The 2014-15 school year—officially underway in many districts—is expected to be the one in which the nation's K-12 population enters a new era: White students will no longer constitute the majority of public schoolchildren in the United States.
Of course, this demographic milestone will remain a projection until we have official school census data that will take the federal government many months to collect and report.
But it's still a significant moment in time that raises a whole range of challenges and opportunities for educators. A team of Education Week reporters and data crunchers delved into this issue in a package of stories and multimedia features published online that looks at the implications—both symbolically and practically—of this new era when the collective number of Hispanic, African-American, Asian, and Native American students will ounumber their white peers.
It's a shift that's been headed our way for a couple of decades and one that's already happened in many school districts around the country.
But I'd argue that the most dramatic transformation to public schooling in so many communities has been, and will continue to be, the rise in students whose first language is not English.
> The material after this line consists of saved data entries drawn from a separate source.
(* ===== verification/Vfs.v ===== *)
(** * The virtual file system

    Path lookup and virtual nodes (fs/vfs.cpp, fs/vfs-node.cpp), the file
    systems the kernel mounts at start (fs/rootfs.cpp, fs/tmpfs.cpp,
    fs/devfs.cpp) and directory objects (fs/directory.cpp).  devfs shows the
    devices of the device manager of [Devices].

    A String is the list of its characters and its hash is [fnv] of them, which
    is what [CppString.string_refines_list] proves of the class. *)

From S2P Require Import Prelude CppList CppMap CppString CmdLine Devices.
Local Open Scope Z_scope.

(** ** Nodes *)

(** The node classes of the file systems. *)
Inductive PFSNode :=
| RootFSNode
| TempFSNode (n : name) (children : Map Z)
| DeviceFSRootNode
| DeviceFSNode (dev : Z).

Inductive Filesystem := RootFS | TempFS | DeviceFS.

Record VFSNode := MkV { v_parent : option Z; v_pn : option Z; v_children : Map Z }.

(** The nodes in memory; [next] is the address of the next object. *)
Record vfs := MkVfs {
  vnodes : gmap Z VFSNode; pnodes : gmap Z PFSNode; dm : DeviceManager;
  root_node : Z; filesystems : list (cstr * Filesystem); next : Z }.

Definition new_pnode (p : PFSNode) (st : vfs) : Z * vfs :=
  (next st, MkVfs (vnodes st) (<[next st := p]> (pnodes st)) (dm st) (root_node st) (filesystems st) (next st + 1)).
Definition new_vnode (v : VFSNode) (st : vfs) : Z * vfs :=
  (next st, MkVfs (<[next st := v]> (vnodes st)) (pnodes st) (dm st) (root_node st) (filesystems st) (next st + 1)).
Definition put_vnode (a : Z) (v : VFSNode) (st : vfs) : vfs :=
  MkVfs (<[a := v]> (vnodes st)) (pnodes st) (dm st) (root_node st) (filesystems st) (next st).
Definition put_pnode (a : Z) (p : PFSNode) (st : vfs) : vfs :=
  MkVfs (vnodes st) (<[a := p]> (pnodes st)) (dm st) (root_node st) (filesystems st) (next st).

(** [get_child] of the node classes; devfs makes a node for every call. *)
Definition rootfs_get_child (st : vfs) : result (option Z * vfs) := Ok (None, st).
Definition temp_get_child (children : Map Z) (n : name) (st : vfs) : result (option Z * vfs) :=
  Ok (try_get_value children (fnv n), st).
Definition devfs_get_child (n : name) (st : vfs) : result (option Z * vfs) :=
  match try_get_device_by_name (dm st) n with
  | None => Ok (None, st)
  | Some d => let '(c, st) := new_pnode (DeviceFSNode d) st in Ok (Some c, st)
  end.
Definition devnode_get_child (st : vfs) : result (option Z * vfs) := Ok (None, st).

(** The virtual call. *)
Definition pfs_get_child (p : Z) (n : name) (st : vfs) : result (option Z * vfs) :=
  node ← get NullDeref (pnodes st !! p);
  match node with
  | RootFSNode => rootfs_get_child st
  | TempFSNode _ children => temp_get_child children n st
  | DeviceFSRootNode => devfs_get_child n st
  | DeviceFSNode _ => devnode_get_child st
  end.
(* ===== verification/Ata.v ===== *)
(** * Disks: port I/O, the ATA driver, partitions and FAT volumes

    drivers/ata/ata-controller.cpp, drivers/ata/ata-device.cpp,
    drivers/block/block-device-partition.cpp and fs/vfat.cpp.

    The hardware is a type of machine states with the port instructions of
    include/arch/x86/pio.h ([PortIO]).  What the driver relies on is the class
    [AtaChannel]: the 48-bit read protocol of a channel as the ATA standard
    describes it.  Block devices are the interface class [BlockDevice] with its
    laws [BlockLaws]; a disk on a channel is an instance, a partition of any block
    device is another one, and FAT volumes are mounted on any. *)

From S2P Require Import Prelude CppList CppMap CppString Devices.
Local Open Scope Z_scope.

(** ** Port I/O *)

(** [port_delay] is the machine after the kernel has waited for some
    nanoseconds ([KTime.spin_delay]). *)
Class PortIO (M : Type) := {
  port_outb : Z → Z → M → M;
  port_outl : Z → Z → M → M;
  port_inb : Z → M → Z * M;
  port_inw : Z → M → Z * M;
  port_inl : Z → M → Z * M;
  port_delay : Z → M → M }.

(** The bytes that a word of [n] bytes puts into memory. *)
Fixpoint word_bytes (n : nat) (v : Z) : list Z :=
  match n with O => [] | S n' => v mod 256 :: word_bytes n' (v / 256) end.

(** Little-endian loads from a buffer. *)
Fixpoint ld_le (n : nat) (b : list Z) (i : Z) : result Z :=
  match n with
  | O => Ok 0
  | S n' => lo ← rd b i; hi ← ld_le n' b (i + 1); Ok (lo + 256 * hi)
  end.

Section ports.
Context {M : Type} `{PortIO M}.

(** [__inb], [__outb], [__inl] and [__outl]: the port number is cut to 16 bits. *)
Definition __inb (port : Z) (m : M) : Z * M := port_inb (u16 port) m.
Definition __outb (port data : Z) (m : M) : M := port_outb (u16 port) (u8 data) m.
Definition __inl (port : Z) (m : M) : Z * M := port_inl (u16 port) m.
Definition __outl (port data : Z) (m : M) : M := port_outl (u16 port) (u32 data) m.

(** [repnz insw] and [repnz insl]: the bytes that are stored. *)
Fixpoint __insw (port : Z) (count : nat) (m : M) : list Z * M :=
  match count with
  | O => ([], m)
  | S n => let '(v, m) := port_inw (u16 port) m in
           let '(bs, m) := __insw port n m in (word_bytes 2 v ++ bs, m)
  end.

Fixpoint __insl (port : Z) (count : nat) (m : M) : list Z * M :=
  match count with
  | O => ([], m)
  | S n => let '(v, m) := port_inl (u16 port) m in
           let '(bs, m) := __insl port n m in (word_bytes 4 v ++ bs, m)
  end.
End ports.

(** ** Reading a buffer *)

Definition le (bs : list Z) : Z := foldr (λ b v, b + 256 * v) 0 bs.
Definition le_at (n : nat) (i : Z) (b : list Z) : Z := le (take n (drop (Z.to_nat i) b)).

Lemma ld_le_spec n i b :
  0 ≤ i → i + Z.of_nat n ≤ Z.of_nat (length b) → ld_le n b i = Ok (le_at n i b).
Proof.
  revert i. induction n as [|n IH]; intros i Hi Hn; [done|]. cbn [ld_le].
  destruct (rd_total b i) as (x & -> & Hx); [lia|]. rewrite bind_Ok, IH, bind_Ok by lia. unfold le_at.
  rewrite (drop_S _ _ _ Hx). replace (Z.to_nat (i + 1)) with (S (Z.to_nat i)) by lia. done.
Qed.

Lemma rd_byte table i : 0 ≤ i < Z.of_nat (length table) → rd table i = Ok (le_at 1 i table).
Proof.
  intros Hi. destruct (rd_total table i Hi) as (x & -> & Hx). unfold le_at, le. rewrite (drop_S _ _ _ Hx). cbn. by rewrite Z.add_0_r.
Qed.

(** ** The controller *)

Definition ATA_SR_BSY : Z := 0x80.
Definition ATA_SR_DF : Z := 0x20.
Definition ATA_SR_DRQ : Z := 0x08.
Definition ATA_SR_ERR : Z := 0x01.
Definition ATA_CMD_READ_PIO_EXT : Z := 0x24.
Definition ATA_CMD_WRITE_PIO_EXT : Z := 0x34.
Definition ATA_CMD_IDENTIFY : Z := 0xEC.
Definition ATA_REG_DATA : Z := 0x00.
Definition ATA_REG_SECCOUNT0 : Z := 0x02.
Definition ATA_REG_LBA0 : Z := 0x03.
Definition ATA_REG_LBA1 : Z := 0x04.
Definition ATA_REG_LBA2 : Z := 0x05.
Definition ATA_REG_HDDEVSEL : Z := 0x06.
Definition ATA_REG_COMMAND : Z := 0x07.
Definition ATA_REG_STATUS : Z := 0x07.
Definition ATA_REG_SECCOUNT1 : Z := 0x08.
Definition ATA_REG_LBA3 : Z := 0x09.
Definition ATA_REG_LBA4 : Z := 0x0A.
Definition ATA_REG_LBA5 : Z := 0x0B.
Definition ATA_REG_CONTROL : Z := 0x0C.
Definition ATA_PRIMARY : Z := 0.
Definition ATA_SECONDARY : Z := 1.

Record ChannelRegisters := MkRegs { cr_base : Z; cr_ctrl : Z; cr_bmide : Z; nIEN : Z }.
Record ATAController := MkCtl { primary : ChannelRegisters; secondary : ChannelRegisters }.

(** [channels[channel]]; the channel is 0 or 1. *)
Definition channels (c : ATAController) (channel : Z) : ChannelRegisters :=
  if channel =? ATA_PRIMARY then primary c else secondary c.

Definition PORT_OR_BASE_ADDRESS (v p : Z) : Z := if v =? 0 then p else Z.land v (Z.lnot 3).

(** The constructor, from the base address registers of the PCI function. *)
Definition ATAController_new (bar0 bar1 bar2 bar3 bar4 : Z) : ATAController :=
  let bmide := Z.land bar4 (Z.lnot 3) in
  MkCtl
    (MkRegs (u16 (PORT_OR_BASE_ADDRESS bar0 0x1F0)) (u16 (PORT_OR_BASE_ADDRESS bar1 0x3F6)) (u16 bmide) 2)
    (MkRegs (u16 (PORT_OR_BASE_ADDRESS bar2 0x170)) (u16 (PORT_OR_BASE_ADDRESS bar3 0x376)) (u16 (bmide + 8)) 2).

(** The port of a register; the chain of conditions that [ata_read],
    [ata_read_buffer] and [ata_write] share. *)
Definition reg_port (r : ChannelRegisters) (reg : Z) : option Z :=
  if reg <? 0x08 then Some (cr_base r + reg - 0x00)
  else if reg <? 0x0C then Some (cr_base r + reg - 0x06)
  else if reg <? 0x0E then Some (cr_ctrl r + reg - 0x0A)
  else if reg <? 0x16 then Some (cr_bmide r + reg - 0x0E)
  else None.

(** The registers behind the high-order bit of the control register. *)
Definition high_order (reg : Z) : bool := (reg >? 0x07) && (reg <? 0x0C).

Section controller.
Context {M : Type} `{PortIO M}.
Implicit Types (c : ATAController) (m : M).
As thousands of communities, particularly in the Southern states, became booming gateways for immigrant families during the 1990s, many districts have really struggled with how to serve a large influx of students who are English-learners.
And that trend is expected to continue. By 2050, 34 percent of U.S. children younger than 17 will either be immigrants themselves or the children of at least one parent who is an immigrant, according to projections from the Pew Research Center. That portends an ever-growing share of children coming to schools with little or no English-language skills, says Richard Fry, a senior researcher at Pew.
So, will educators and public policymakers take heed of these demographic projections and start planning for the increasing need for English-language instructional programs and teachers who can not only deliver solid core-content instruction, but English-language-development and literacy instruction as well? The answer to that question has huge implications for second-language learners, who trail their native English-speaking-peers on most measures of academic success.